▸ ASSIGNMENT: Everything from the first line of the entries below through the line holding "src :: ancestors" must be printed exactly as written.

▸ THE DATA:
Lemma route_shape h src dst path :
  route_spaces h src dst = Some path ->
  exists nca up1 rest1 up2 rest2,
    nearest_common_ancestor h src dst = Some nca /\
    src :: ancestors h src = up1 ++ nca :: rest1 /\ dst :: ancestors h dst = up2 ++ nca :: rest2 /\
    path = up1 ++ up2 ++ (if decide (nca = src \/ nca = dst) then [nca] else []) /\ NoDup path.
Proof.
  unfold route_spaces. case_decide as Hsd; [done|].
  destruct (nearest_common_ancestor h src dst) as [nca|] eqn:E; cbn [mbind option_bind]; [|done].
  destruct (nca_split _ _ _ _ E) as (Ha & up2 & rest2 & H2 & Hn).
  destruct (ancestors_spec h src) as (_ & Hnd1 & Hx1).
  destruct (ancestors_spec h dst) as (_ & Hnd2 & Hx2).
  apply Hx1 in Ha as Ha'. apply list_elem_of_split in Ha' as (up1 & rest1 & H1).
  rewrite H1 in Hnd1. rewrite H2 in Hnd2.
  apply NoDup_app in Hnd1 as (Hup1 & Hd1 & _). apply NoDup_app in Hnd2 as (Hup2 & Hd2 & _).
  rewrite H1, H2, !take_until_split by set_solver. intros [= Hp].
  assert (path = up1 ++ up2 ++ (if decide (nca = src \/ nca = dst) then [nca] else [])) as ->.
  { subst path. case_decide; [by rewrite <- app_assoc|by rewrite app_nil_r]. }
  exists nca, up1, rest1, up2, rest2. split_and!; try done.
  apply NoDup_app. split_and!; [done| |].
  - intros x Hx [Hx'|Hx']%elem_of_app; [|case_decide; set_solver].
    apply (Hn x Hx'), Hx1. rewrite H1. set_solver.
  - apply NoDup_app. split_and!; [done|case_decide; set_solver|].
    case_decide; [apply NoDup_singleton|constructor].
Qed.

Lemma count_route users route s :
  default 0%nat (foldl (fun users s => <[s := S (default 0%nat (users !! s))]> users) users route !! s)
  = (default 0%nat ((users : gmap MemorySpace nat) !! s) + length (filter (fun x => x = s) route))%nat.
Proof.
  revert users. induction route as [|x route IH]; intros users; simpl; [by rewrite Nat.add_0_r|].
  rewrite IH, filter_cons. case_decide as Hx.
  - subst. rewrite lookup_insert_eq. simpl. lia.
  - by rewrite lookup_insert_ne.
Qed.

Lemma NoDup_count (l : list MemorySpace) s :
  NoDup l -> length (filter (fun x => x = s) l) = if decide (s ∈ l) then 1%nat else 0%nat.
Proof.
  induction 1 as [|x l Hx Hl IH]; [done|]. rewrite filter_cons. destruct (decide (x = s)) as [Hxs|Hxs].
  - subst. rewrite decide_True by constructor. simpl. by rewrite IH, decide_False.
  - rewrite IH. apply decide_ext. rewrite elem_of_cons. naive_solver.
Qed.

(** The flows of the set whose route has [s]. *)
Definition flows_through (h : MemoryHierarchy) (flows : list Flow) (s : MemorySpace) : list Flow :=
  filter (fun f => s ∈ default [] (route_spaces h (flow_src f) (flow_dst f))) flows.

Lemma count_users_from h users flows s :
  default 0%nat (foldl (fun users route =>
    match route with
    | None => users
    | Some route => foldl (fun users s => <[s := S (default 0%nat (users !! s))]> users) users route
    end) users (map (fun f => route_spaces h (flow_src f) (flow_dst f)) flows) !! s)
  = (default 0%nat ((users : gmap MemorySpace nat) !! s) + length (flows_through h flows s))%nat.
Proof.
  revert users. induction flows as [|f flows IH]; intros users; simpl; [by rewrite Nat.add_0_r|].
  rewrite IH. unfold flows_through. rewrite filter_cons.
  destruct (route_spaces h (flow_src f) (flow_dst f)) as [route|] eqn:E; simpl.
  - rewrite count_route, NoDup_count.
    + case_decide; simpl; lia.
    + apply route_shape in E as (?&?&?&?&?&?&?&?&?&?). done.
  - done.
Qed.

Lemma route_sharing_spec users route s n :
  mkSharing s n ∈ route_sharing users route <->
  s ∈ route /\ n = default 0%nat (users !! s) /\ (2 <= n)%nat.
Proof.
  unfold route_sharing. rewrite list_elem_of_omap. split.
  - intros (x & Hx & Hn). destruct (Nat.ltb_spec 1 (default 0%nat (users !! x))); naive_solver.
  - intros (Hs & -> & Hn). exists s. split; [done|].
    destruct (Nat.ltb_spec 1 (default 0%nat (users !! s))); [done|lia].
Qed.
Definition address_space_for_arch (a : option string) (space : AddressSpace) : outcome Z :=
  match a with
  | Some name =>
      match DeviceTarget_from_arch name with
      | Some t => Returns (address_space t space)
      | None => Panics
      end
  | None => Returns (nvptx_addrspace space)
  end.

Definition launches_levels (d : TopologyDescriptor) (kind : TopologyKind) : bool :=
  let a := match arch d, kind with
           | Some a, _ => Some a
           | None, KGPU => Some "nvptx64"
           | None, _ => None
           end in
  match (n ← a; t ← DeviceTarget_from_arch n; launch_limits t) with Some _ => true | None => false end.

Definition builtin_address_space (mem : MemorySpace) : option AddressSpace :=
  match mem with
  | CPUDRAM => Some Host
  | NPUHBM | GpuHbm => Some Global_
  | LocalSRAM => Some Workgroup
  | NicRam | RemoteHbm => None
  | CustomSpace _ => None
  end.

Definition declared_address_space (mem : MemorySpace) (decl : option MemoryDecl) : option AddressSpace :=
  match builtin_address_space mem with
  | Some a => Some a
  | None =>
      d ← decl; s ← md_scope d;
      match s with
      | Device => Some Global_
      | Sm | Cta => Some Workgroup
      | Thread => Some Private_
      end
  end.

(** ** Built-in tables *)

Definition builtin_descriptor (d : MemorySpace) (vis : list MemorySpace) : TopologyDescriptor :=
  mkTopologyDescriptor d vis None [] None None None false.

Definition builtin_descriptors : gmap TopologyKind TopologyDescriptor :=
  list_to_map
    [(KCPU, builtin_descriptor CPUDRAM [CPUDRAM; NPUHBM]);
     (KGPU, builtin_descriptor GpuHbm [GpuHbm]);
     (KNPU, builtin_descriptor NPUHBM [NPUHBM]);
     (KANE, builtin_descriptor NPUHBM [NPUHBM; CPUDRAM]);
     (KAMX, builtin_descriptor CPUDRAM [CPUDRAM]);
     (KAccCore, builtin_descriptor LocalSRAM [LocalSRAM]);
     (KCpuAvx512, builtin_descriptor CPUDRAM [CPUDRAM]);
     (KCpuNeon, builtin_descriptor CPUDRAM [CPUDRAM]);
     (KSlice, builtin_descriptor NPUHBM [NPUHBM])].

(** [topologies] is the table of declared topologies, by name. *)
Definition topology_default_space (top : Topology) (topologies : gmap string TopologyDescriptor) : MemorySpace :=
  match builtin_descriptors !! Topology_kind top with
  | Some d => default_space d
  | None =>
      match top with
      | CustomTopology name =>
          match topologies !! name with
          | Some d => default_space d
          | None => MemorySpace_from_name name
          end
      | _ => CPUDRAM
      end
  end.

Definition topology_address_space (top : Topology) (decls : gmap MemorySpace MemoryDecl)
    (topologies : gmap string TopologyDescriptor) : option AddressSpace :=
  match top with
  | Current => Some Host
  | _ =>
      let space := topology_default_space top topologies in
      declared_address_space space (decls !! space)
  end.

Definition builtin_default_space (kind : TopologyKind) : MemorySpace :=
  match kind with
  | KCPU | KAMX | KCpuAvx512 | KCpuNeon => CPUDRAM
  | KGPU => GpuHbm
  | KNPU | KANE | KSlice => NPUHBM
  | KAccCore => LocalSRAM
  | KCustom name => MemorySpace_from_name name
  | KCurrent => CPUDRAM
  end.

Definition builtin_space_owner (space : MemorySpace) : option TopologyKind :=
  match space with
  | CPUDRAM => Some KCPU
  | GpuHbm => Some KGPU
  | NPUHBM => Some KNPU
  | LocalSRAM => Some KAccCore
  | NicRam | RemoteHbm => Some KCPU
  | CustomSpace _ => None
  end.
Lemma extend_mono g po u nb a b b' :
  key_le a b -> extend g po u nb b = Some b' -> key_cost b' < umax 64 ->
  exists a', extend g po u nb a = Some a' /\ key_le a' b'.
Proof.
  intros Hab. unfold extend, sat_u, key_le in *. destruct po.
  - destruct (route_cost g !! (u, nb.1)) as [c|] eqn:E; simpl; [|done].
    intros [= <-]. simpl. intros Hlt. eexists. split; [done|]. simpl. lia.
  - intros [= <-]. simpl. intros Hlt. eexists. split; [done|]. simpl. lia.
Qed.

Lemma extend_admissible g po u nb a b b' :
  extend g po u nb b = Some b' -> is_Some (extend g po u nb a).
Proof. unfold extend. destruct po; [|done]. destruct (route_cost g !! _); simpl; done. Qed.

Lemma route_typed g po s p v k : graph_typed g -> route g po s p v k -> key_typed k.
Proof.
  intros Hg. induction 1 as [|p u k nb k' Hr IH Hnb He]; [done|].
  by apply (extend_typed g po u nb k k').
Qed.

Lemma relax1_extend {H} `{MinHeap H} g po mem key heap dists preds nb :
  relax1 g po mem key (heap, dists, preds) nb =
  match extend g po mem nb key with
  | None => (heap, dists, preds)
  | Some nk =>
      if match dists !! nb.1 with None => true | Some c => key_ltb nk c end
      then (heap_push (nk, nb.1) heap, <[nb.1 := nk]> dists, <[nb.1 := mem]> preds)
      else (heap, dists, preds)
  end.
Proof.
  destruct nb as [v w]. unfold relax1, extend. destruct po; simpl; [|done].
  destruct (route_cost g !! (mem, v)) as [c|]; simpl; done.
Qed.

(** ** The list heap *)

#[export] Instance list_heap : MinHeap (list (Key * MemorySpace)).
Proof.
  refine {| heap_new := []; heap_push := cons; heap_pop := ListHeap.pop; heap_elements := id |};
    try done.
  - intros [|s h]; [done|]. simpl. destruct (ListHeap.pop h) as [[t rest]|]; [|done]. by case_match.
  - unfold id. induction h as [|s0 h IH]; intros s h'; simpl; [done|].
    destruct (ListHeap.pop h) as [[t rest]|] eqn:E.
    + destruct (IH t rest eq_refl) as [Hp Hle]. destruct (key_ltb t.1 s0.1) eqn:Hlt.
      * apply key_ltb_true in Hlt as [Hlt _]. intros [= <- <-]. split; [rewrite Hp; constructor|].
        intros x [->|Hx]%elem_of_cons; auto.
      * apply key_ltb_false in Hlt. intros [= <- <-]. split; [done|].
        intros x [->|Hx]%elem_of_cons; eauto with vx_key.
    + intros [= <- <-]. assert (h = []) as ->.
      { destruct h as [|a h]; [done|]. simpl in E. destruct (ListHeap.pop h) as [[]|]; [|done]. by destruct (key_ltb _ _). }
      split; [done|]. intros x ->%list_elem_of_singleton. apply key_le_refl.
Defined.

(** ** The invariant *)

Section correctness.
Context {H : Type} `{MinHeap H}.
Context (g : TransferCostGraph) (po : bool) (source target : MemorySpace).
Context (Hg : graph_typed g).

Abbreviation routes := (route g po source).

(** The path that the predecessors spell, through settled spaces only. *)
Inductive trace (preds : gmap MemorySpace MemorySpace) (S : gset MemorySpace)
    : list MemorySpace -> MemorySpace -> Prop :=
| trace_source : trace preds S [source] source
| trace_snoc p u v :
    trace preds S p u -> u ∈ S -> v <> source -> v ∉ p -> preds !! v = Some u ->
    trace preds S (p ++ [v]) v.

(** [S] is the set of settled spaces, [R] the relaxed edges and [b] a bound
    between the settled distances and the keys still in the heap. *)
Record Inv (heap : H) (dists : gmap MemorySpace Key) (preds : gmap MemorySpace MemorySpace)
    (S : gset MemorySpace) (R : MemorySpace -> MemorySpace * Z -> Prop) (b : Key) : Prop := {
  inv_source : dists !! source = Some key_default;
  inv_heap : forall k v, (k, v) ∈ heap_elements heap -> exists d, dists !! v = Some d /\ key_le d k;
  inv_open : forall v d, dists !! v = Some d -> v ∉ S -> (d, v) ∈ heap_elements heap;
  inv_low : forall u, u ∈ S -> exists d, dists !! u = Some d /\ key_le d b;
  inv_high : forall k v, (k, v) ∈ heap_elements heap -> key_le b k;
  inv_closed : forall u d, u ∈ S -> dists !! u = Some d -> (d, u) ∉ heap_elements heap;
  inv_settled : forall u nb, R u nb -> u ∈ S /\ nb ∈ neighbours g u;
  inv_relaxed : forall u nb d k, R u nb -> dists !! u = Some d -> extend g po u nb d = Some k ->
    exists d', dists !! nb.1 = Some d' /\ key_le d' k;
  inv_trace : forall v d, dists !! v = Some d -> exists p, trace preds S p v /\ routes p v d;
  inv_target : target ∉ S;
  inv_nodup : NoDup (heap_elements heap);
}.

Lemma trace_settled preds S p v x : trace preds S p v -> x ∈ p -> x ∈ S \/ x = v.
Proof.
  induction 1 as [|p u v Ht IH Hu Hv Hvp Hp]; [set_solver|].
  intros [Hx|Hx%list_elem_of_singleton]%elem_of_app; [|by right].
  left. destruct (IH Hx); [done|by subst].
Qed.

Lemma trace_mono preds S S' p v : S ⊆ S' -> trace preds S p v -> trace preds S' p v.
Proof. intros HS. induction 1; econstructor; eauto. Qed.

Lemma trace_insert preds S p v x u :
  trace preds S p v -> x ∉ p -> trace (<[x := u]> preds) S p v.
Proof.
  induction 1 as [|p w v Ht IH Hu Hv Hvp Hp]; [constructor|]. intros Hx.
  econstructor; eauto; [apply IH; set_solver|]. rewrite lookup_insert_ne; [done|set_solver].
Qed.

Lemma dist_typed heap dists preds S R b v d :
  Inv heap dists preds S R b -> dists !! v = Some d -> key_typed d.
Proof.
  intros HI Hd. destruct (inv_trace _ _ _ _ _ _ HI v d Hd) as (p & _ & Hr). by eapply route_typed.
Qed.

(** A better key for an open space [v], reached from the settled space [u]. *)
Lemma improve_inv heap dists preds S R b u nb nk :
  Inv heap dists preds S R b -> u ∈ S -> dists !! u = Some b -> nb ∈ neighbours g u ->
  extend g po u nb b = Some nk -> nb.1 ∉ S -> nb.1 <> source ->
  (forall d, dists !! nb.1 = Some d -> key_le nk d /\ nk <> d) -> key_le b nk ->
  Inv (heap_push (nk, nb.1) heap) (<[nb.1 := nk]> dists) (<[nb.1 := u]> preds) S
    (fun x e => R x e \/ (x = u /\ e = nb)) b.
Proof.
  intros HI Hu Hub Hnb Ee HvS Hvs Hold Hbn. set (v := nb.1) in *.
  pose proof (heap_push_elements (nk, v) heap) as Hperm.
  assert (forall x, x ∈ heap_elements (heap_push (nk, v) heap) <-> x = (nk, v) \/ x ∈ heap_elements heap) as Hin.
  { intros x. rewrite Hperm. apply elem_of_cons. }
  assert (forall x, x ∈ S -> <[v := nk]> dists !! x = dists !! x) as HS.
  { intros x Hx. apply lookup_insert_ne. by intros ->. }
  destruct HI as [Isrc Iheap Iopen Ilow Ihigh Iclosed Iset Irel Itr Itgt Ind]. constructor.
  - by rewrite lookup_insert_ne.
  - intros k x [[= -> ->]|Hx]%Hin; [exists nk; rewrite lookup_insert_eq; eauto with vx_key|].
    destruct (Iheap k x Hx) as (d & Hd & Hdk). destruct (decide (x = v)) as [->|].
    + exists nk. rewrite lookup_insert_eq. split; [done|]. destruct (Hold d Hd). eauto with vx_key.
    + exists d. by rewrite lookup_insert_ne.
  - intros x d. rewrite Hin, lookup_insert_Some. intros [[<- <-]|[Hne Hd]] Hx; [by left|right; auto].
  - intros x Hx. rewrite HS by done. auto.
  - intros k x [[= -> ->]|Hx]%Hin; eauto.
  - intros x d Hx. rewrite HS by done. intros Hd [[= -> ->]|Hx']%Hin; [done|by eapply Iclosed].
  - intros x e [?|[-> ->]]; auto.
  - intros x e d k HR. assert (x ∈ S) as HxS by (destruct HR as [HR|[-> ->]]; [by apply Iset in HR as []|done]).
    rewrite HS by done. intros Hd Hk. destruct (decide (e.1 = v)) as [Hev|Hev].
    + rewrite Hev, lookup_insert_eq. exists nk. split; [done|].
      destruct HR as [HR|[-> ->]]; [|replace k with nk by congruence; apply key_le_refl].
      destruct (Irel x e d k HR Hd Hk) as (d' & Hd' & Hle). rewrite Hev in Hd'.
      destruct (Hold d' Hd'). eauto with vx_key.
    + rewrite lookup_insert_ne by done. destruct HR as [HR|[-> ->]]; [eauto|by destruct Hev].
  - intros x d. rewrite lookup_insert_Some. intros [[<- <-]|[Hne Hd]].
    + destruct (Itr u b Hub) as (p & Ht & Hr).
      assert (v ∉ p) as Hvp by (intros Hv; destruct (trace_settled _ _ _ _ _ Ht Hv); congruence).
      exists (p ++ [v]). split; [|by eapply route_snoc].
      eapply trace_snoc; eauto; [by apply trace_insert|by rewrite lookup_insert_eq].
    + destruct (Itr x d Hd) as (p & Ht & Hr). exists p. split; [|done]. apply trace_insert; [done|].
      intros Hv. destruct (trace_settled _ _ _ _ _ Ht Hv); congruence.
  - done.
  - rewrite Hperm. constructor; [|done]. intros Hx. destruct (Iheap nk v Hx) as (d & Hd & Hle).
    destruct (Hold d Hd) as [Hle' Hne]. apply Hne. by apply key_le_antisym.
Qed.

(** An edge that improves nothing. *)
Lemma keep_inv heap dists preds S R b u nb :
  Inv heap dists preds S R b -> u ∈ S -> dists !! u = Some b -> nb ∈ neighbours g u ->
  (forall nk, extend g po u nb b = Some nk -> exists c, dists !! nb.1 = Some c /\ key_le c nk) ->
  Inv heap dists preds S (fun x e => R x e \/ (x = u /\ e = nb)) b.
Proof.
  intros [] Hu Hub Hnb Hk. constructor; auto.
  - intros x e [?|[-> ->]]; auto.
  - intros x e d k [?|[-> ->]] Hd He; eauto. assert (d = b) as -> by congruence. auto.
Qed.

(** Relaxing one edge of the space just settled. *)
Lemma relax1_inv heap dists preds S R b u nb heap' dists' preds' :
  Inv heap dists preds S R b -> u ∈ S -> dists !! u = Some b -> nb ∈ neighbours g u ->
  relax1 g po u b (heap, dists, preds) nb = (heap', dists', preds') ->
  Inv heap' dists' preds' S (fun x e => R x e \/ (x = u /\ e = nb)) b /\
  dists' !! u = Some b /\
  (length (heap_elements heap') <= 1 + length (heap_elements heap))%nat.
Proof.
  intros HI Hu Hub Hnb. rewrite relax1_extend.
  destruct (extend g po u nb b) as [nk|] eqn:Ee.
  2: { intros [= <- <- <-]. split_and!; [by apply keep_inv; [..|congruence]|done|lia]. }
  pose proof (dist_typed _ _ _ _ _ _ u b HI Hub) as Hbt.
  destruct (extend_typed g po u nb b nk Hg Hnb Hbt Ee) as [Hnt Hbn].
  destruct (match dists !! nb.1 with None => true | Some c => key_ltb nk c end) eqn:Hbet.
  2: { destruct (dists !! nb.1) as [c|] eqn:Hc; [|done]. apply key_ltb_false in Hbet.
       intros [= <- <- <-]. split_and!; [|done|lia]. apply keep_inv; auto.
       intros nk' Hnk'. exists c. split; [done|]. by replace nk' with nk by congruence. }
  assert (forall d, dists !! nb.1 = Some d -> key_le nk d /\ nk <> d) as Hold.
  { intros d Hd. rewrite Hd in Hbet. by apply key_ltb_true. }
  assert (nb.1 ∉ S) as HvS.
  { intros Hv. destruct (inv_low _ _ _ _ _ _ HI _ Hv) as (d & Hd & Hdb).
    destruct (Hold d Hd) as [Hle Hne]. apply Hne. apply key_le_antisym; eauto with vx_key. }
  intros [= <- <- <-]. split_and!.
  - apply improve_inv; auto. intros Hs. rewrite Hs in Hold.
    destruct (Hold _ (inv_source _ _ _ _ _ _ HI)) as [Hle Hne].
    apply Hne. destruct nk. unfold key_typed, key_le in *. simpl in *. f_equal; lia.
  - rewrite lookup_insert_ne; [done|]. by intros <-.
  - rewrite heap_push_elements. simpl. lia.
Qed.

Lemma inv_weaken heap dists preds S (R R' : MemorySpace -> MemorySpace * Z -> Prop) b :
  Inv heap dists preds S R b -> (forall u nb, R' u nb -> R u nb) -> Inv heap dists preds S R' b.
Proof. intros [] HR. constructor; eauto. Qed.

Lemma relax_inv nbs heap dists preds S R b u heap' dists' preds' :
  Inv heap dists preds S R b -> u ∈ S -> dists !! u = Some b ->
  (forall nb, nb ∈ nbs -> nb ∈ neighbours g u) ->
  foldl (relax1 g po u b) (heap, dists, preds) nbs = (heap', dists', preds') ->
  Inv heap' dists' preds' S (fun x e => R x e \/ (x = u /\ e ∈ nbs)) b /\
  (length (heap_elements heap') <= length nbs + length (heap_elements heap))%nat.
Proof.
  revert heap dists preds R. induction nbs as [|nb nbs IH]; intros heap dists preds R HI Hu Hub Hnbs; cbn [foldl length].
  - intros [= <- <- <-]. split; [|lia]. eapply inv_weaken; [exact HI|]. set_solver.
  - destruct (relax1 g po u b (heap, dists, preds) nb) as [[h1 d1] p1] eqn:E.
    destruct (relax1_inv heap dists preds S R b u nb h1 d1 p1 HI Hu Hub (Hnbs nb (list_elem_of_here _ _)) E) as (HI1 & Hub1 & Hlen).
    intros Hf. destruct (IH _ _ _ _ HI1 Hu Hub1 (fun e He => Hnbs e (list_elem_of_further _ _ _ He)) Hf) as [HI2 Hlen2].
    split; [|lia]. eapply inv_weaken; [exact HI2|]. simpl. set_solver.
Qed.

▸ ANSWER TO THE PROBLEM:
Lemma route_shape h src dst path :
  route_spaces h src dst = Some path ->
  exists nca up1 rest1 up2 rest2,
    nearest_common_ancestor h src dst = Some nca /\
    src :: ancestors h src = up1 ++ nca :: rest1 /\ dst :: ancestors h dst = up2 ++ nca :: rest2 /\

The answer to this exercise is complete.